Open Access
DOI: http://dx.doi.org/10.1016/S2542-5196(17)30103-1
Exposure to environmental pollution remains a major source of hazard not only for our health but also for our planet. In 2012, WHO estimated that exposures to polluted soil, water, and air contributed to an estimated 8·9 million deaths worldwide. Of these deaths, 94% (8·4 million) were in low-and-middle-income countries. Different pollutants are linked in children to non-communicable diseases (such as asthma), cognitive disorders, and perinatal defects, and, among adults, to heart disease, stroke, and cancer. However, although environmental pollution is reaching disturbing proportions worldwide, it remains a neglected problem in national policies and on international development agendas.
What drives pollution? What strategies can be taken to prevent and control pollution?
Since the industrial revolution, urbanisation and industrialisation, together with economic development, have led to increases in energy consumption and waste production. Exposures to air pollution, toxic chemicals, and pesticides are the main forms of pollution today causing disease in high-income countries. In low-and-middle-income countries, household air pollution and contaminated drinking water are long-established forms of environmental contamination. WHO estimated that ambient air pollution caused 3·7 million deaths, and that unsafe water, poor sanitation, and inadequate hygiene caused 842 000 deaths. Hazardous waste sites and contamination of soil and abandoned mines have killed hundreds of thousands people each year.
However, during the past decade, with the spread of Western lifestyles, and the increasing globalisation of the chemical manufacturing industry, toxic chemicals, highly hazardous pesticides, and chemical wastes that previously were found only in high-income settings have been rapidly penetrating in low-and-middle-income countries too. Exposure of millions of people to asbestos in China, south and southeast Asia, and sub-Saharan Africa, lead intoxication from lead-acid battery recycling, and exposure to mercury from gold extraction are only a few dramatic examples of the growing exposure to toxic chemicals. The recent European scandal in which eggs were contaminated with fipronil (an insecticide commonly used to kill lice in animals) and the discharge of plastic into the sea are further examples of how exposure to toxic substances can pose serious risks to our health for the sake of economic development. Additionally, diseases caused by pollution impose great economic costs on nations around the world. It has been estimated that the cost of pollution in the US alone in 2008 was an astonishing US$76·6 billion.
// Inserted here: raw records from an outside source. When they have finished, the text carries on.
(** * scikit-learn-mooc: the notebooks' own code, embedded and checked

    The repository is a set of Jupyter notebooks that drive scikit-learn,
    pandas, scipy and plotting libraries, and a workflow that publishes
    them.  This development has two layers.

    - The few pieces of logic the notebooks define themselves
      ([shorten_param], [reciprocal_int], the [categories] list handed to
      [OrdinalEncoder]) are embedded as Rocq functions, next to models of the
      Python, NumPy, pandas and scikit-learn primitives they call.
    - The notebooks themselves are embedded as data: every code cell is
      transcribed into a small Python abstract syntax, so that statements
      about "every notebook" or "every call" are decided by functions that
      traverse that syntax, and a run of a notebook against the libraries
      is a function of that syntax.

    Part I holds the definitions, Part II evaluates them on concrete
    inputs, Part III holds the lemmas and Part IV the theorems, one group
    per claim (C1 to C10).  Part V holds further properties (X1 to X23) of
    the code that the notebooks write around these pieces: the columns of
    the search results, the preparation of the data, the share of correct
    predictions, and the grids of points of the plots. *)

From Stdlib Require Import List String Ascii Bool Arith ZArith QArith Qround Lia Lqa.
From Stdlib Require Import Permutation Sorted.
Import ListNotations.

Local Close Scope Q_scope.
Local Close Scope Z_scope.
Local Open Scope nat_scope.
Local Open Scope string_scope.

Set Warnings "-register-all".

(* ====================================================================== *)
(** * Part I: definitions *)
(* ====================================================================== *)

(* ====================================================================== *)
(** * Python string primitives used by the notebooks *)
(* ====================================================================== *)

Module PyStr.

(** [s[i:]] *)
Fixpoint drop (n : nat) (s : string) : string :=
  match n, s with
  | O, _ => s
  | S _, EmptyString => EmptyString
  | S n', String _ s' => drop n' s'
  end.

(** [s[:i]] *)
Fixpoint take (n : nat) (s : string) : string :=
  match n, s with
  | O, _ => EmptyString
  | S _, EmptyString => EmptyString
  | S n', String c s' => String c (take n' s')
  end.

(** [s.startswith(sep)] *)
Fixpoint startswith (sep s : string) : bool :=
  match sep, s with
  | EmptyString, _ => true
  | String _ _, EmptyString => false
  | String a sep', String b s' => Ascii.eqb a b && startswith sep' s'
  end.

(** [sep in s]: some suffix of [s] starts with [sep]. *)
Fixpoint contains (sep s : string) : bool :=
  startswith sep s ||
  match s with
  | EmptyString => false
  | String _ s' => contains sep s'
  end.

(** [s.rfind(sep)]: the highest index at which [sep] occurs, [None] for
    Python's [-1]. *)
Fixpoint rfind (sep s : string) : option nat :=
  match s with
  | EmptyString => if startswith sep s then Some O else None
  | String _ s' =>
      match rfind sep s' with
      | Some i => Some (S i)
      | None => if startswith sep s then Some O else None
      end
  end.

(** [s.rsplit(sep, 1)] for a non-empty separator: split once, at the
    rightmost occurrence; a string without the separator comes back as the
    one-element list. *)
Definition rsplit1 (sep s : string) : list string :=
  match rfind sep s with
  | Some i => [take i s; drop (i + String.length sep) s]
  | None => [s]
  end.

(** [sep] occurs in [s] at index [i]. *)
Definition occurs_at (sep s : string) (i : nat) : Prop :=
  exists pre post, s = pre ++ sep ++ post /\ String.length pre = i.

End PyStr.

(* ====================================================================== *)
(** * 04_parameter_tuning_search.ipynb: [shorten_param] *)
(* ====================================================================== *)

(** The double underscore that separates a pipeline step from its
    parameter. *)
Definition dunder : string := "__".

(** <<
    def shorten_param(param_name):
        if "__" in param_name:
            return param_name.rsplit("__", 1)[1]
        return param_name
>>
    Indexing the split with [[1]] is the only step that could fail
    (IndexError), hence the [option]. *)
Definition shorten_param (param_name : string) : option string :=
  if PyStr.contains dunder param_name
  then nth_error (PyStr.rsplit1 dunder param_name) 1
  else Some param_name.

(* ====================================================================== *)
(** * 04_parameter_tuning_search.ipynb: [reciprocal_int] *)
(* ====================================================================== *)

(** Floats are modelled by the rationals they denote. *)

Module Scipy.

(** [scipy.stats.reciprocal(a, b)], the frozen log-uniform distribution on
    [[a, b]]. *)
Record reciprocal := { a : Q; b : Q }.

(** [x] is a value that [rvs()] of the distribution can return: the
    distribution is valid ([0 < a < b], scipy's argument check) and [x] is
    in its support. *)
Definition rvs (d : reciprocal) (x : Q) : Prop :=
  (0 < a d)%Q /\ (a d < b d)%Q /\ (a d <= x)%Q /\ (x <= b d)%Q.

End Scipy.

Module Numpy.

Definition int64_min : Z := (- 2 ^ 63)%Z.
Definition int64_max : Z := (2 ^ 63 - 1)%Z.

(** Dropping the fractional part (rounding toward zero). *)
Definition truncate (x : Q) : Z := Z.quot (Qnum x) (Zpos (Qden x)).

(** [x.astype(int)] of a float: NumPy's default integer is the signed
    64-bit integer on the Linux x86-64 machines that the deployment
    workflow runs on ([runs-on: ubuntu-latest]), and the conversion is the
    C cast.  In range it drops the fractional part; a value that does not
    fit comes out as the minimum integer, which is what the processor's
    conversion instruction leaves. *)
Definition astype_int (x : Q) : Z :=
  let t := truncate x in
  if ((int64_min <=? t) && (t <=? int64_max))%Z then t else int64_min.

End Numpy.

(** <<
    class reciprocal_int:
        def __init__(self, a, b):
            self._distribution = reciprocal(a, b)

        def rvs(self, *args, **kwargs):
            return self._distribution.rvs( *args, **kwargs).astype(int)
>>
    (docstrings left out: "Integer valued version of the log-uniform
    distribution", "Random variable sample"). *)
Module reciprocal_int.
Yet pollution is preventable. But when compared with the attention given, for example, to AIDS, malaria, and tuberculosis, environmental pollution receives far less attention at the national and international levels, making it hard to put policy interventions and prevention strategies into practice. One reason for the relative lack of action may be the difficulty in establishing causal associations between pollution and illness, together with the fact that various components of pollution—such as air pollution, water pollution, asbestos, and lead—have been considered separate and mutually exclusive problems. This fragmentation in the analysis of pollution as a threat to health means that only fractured interventions are possible, reducing enormously the total impact. A more holistic approach to cost-effective control strategies to address environmental pollution is needed. Successful examples of control strategies in high-income countries have been those that reduce exposure at source, such as removal of lead from gasoline, national bans of asbestos, and policies to reduce water and air pollution. Such strategies have proved to be incredibly cost-effective. Removal of lead from gasoline has returned approximately $200 billion to the US economy each year since 1980. Policies aiming to prevent rather than assess the absolute proof of toxicity of certain types of toxic chemicals should also be implemented if such a holistic approach is to be taken.
In October, 2017, The Lancet, together with the Global Alliance on Health and Pollution and the Icahn School of Medicine at Mount Sinai in New York, will publish a Commission on Pollution, Health, and Development. The Commission will aim to catalyse attention to this escalating planetary danger, increase resources allocated for it, and initiate coordination of policy action at the global level. Environmental pollution should be tackled from multiple perspectives, including social, economic, legislative, and environmental approaches. Initiatives to change our lifestyles to protect health and preserve our planet from the assault of this preventable disease also need to be encouraged. It is time to take action to control the endemic pollution of our world.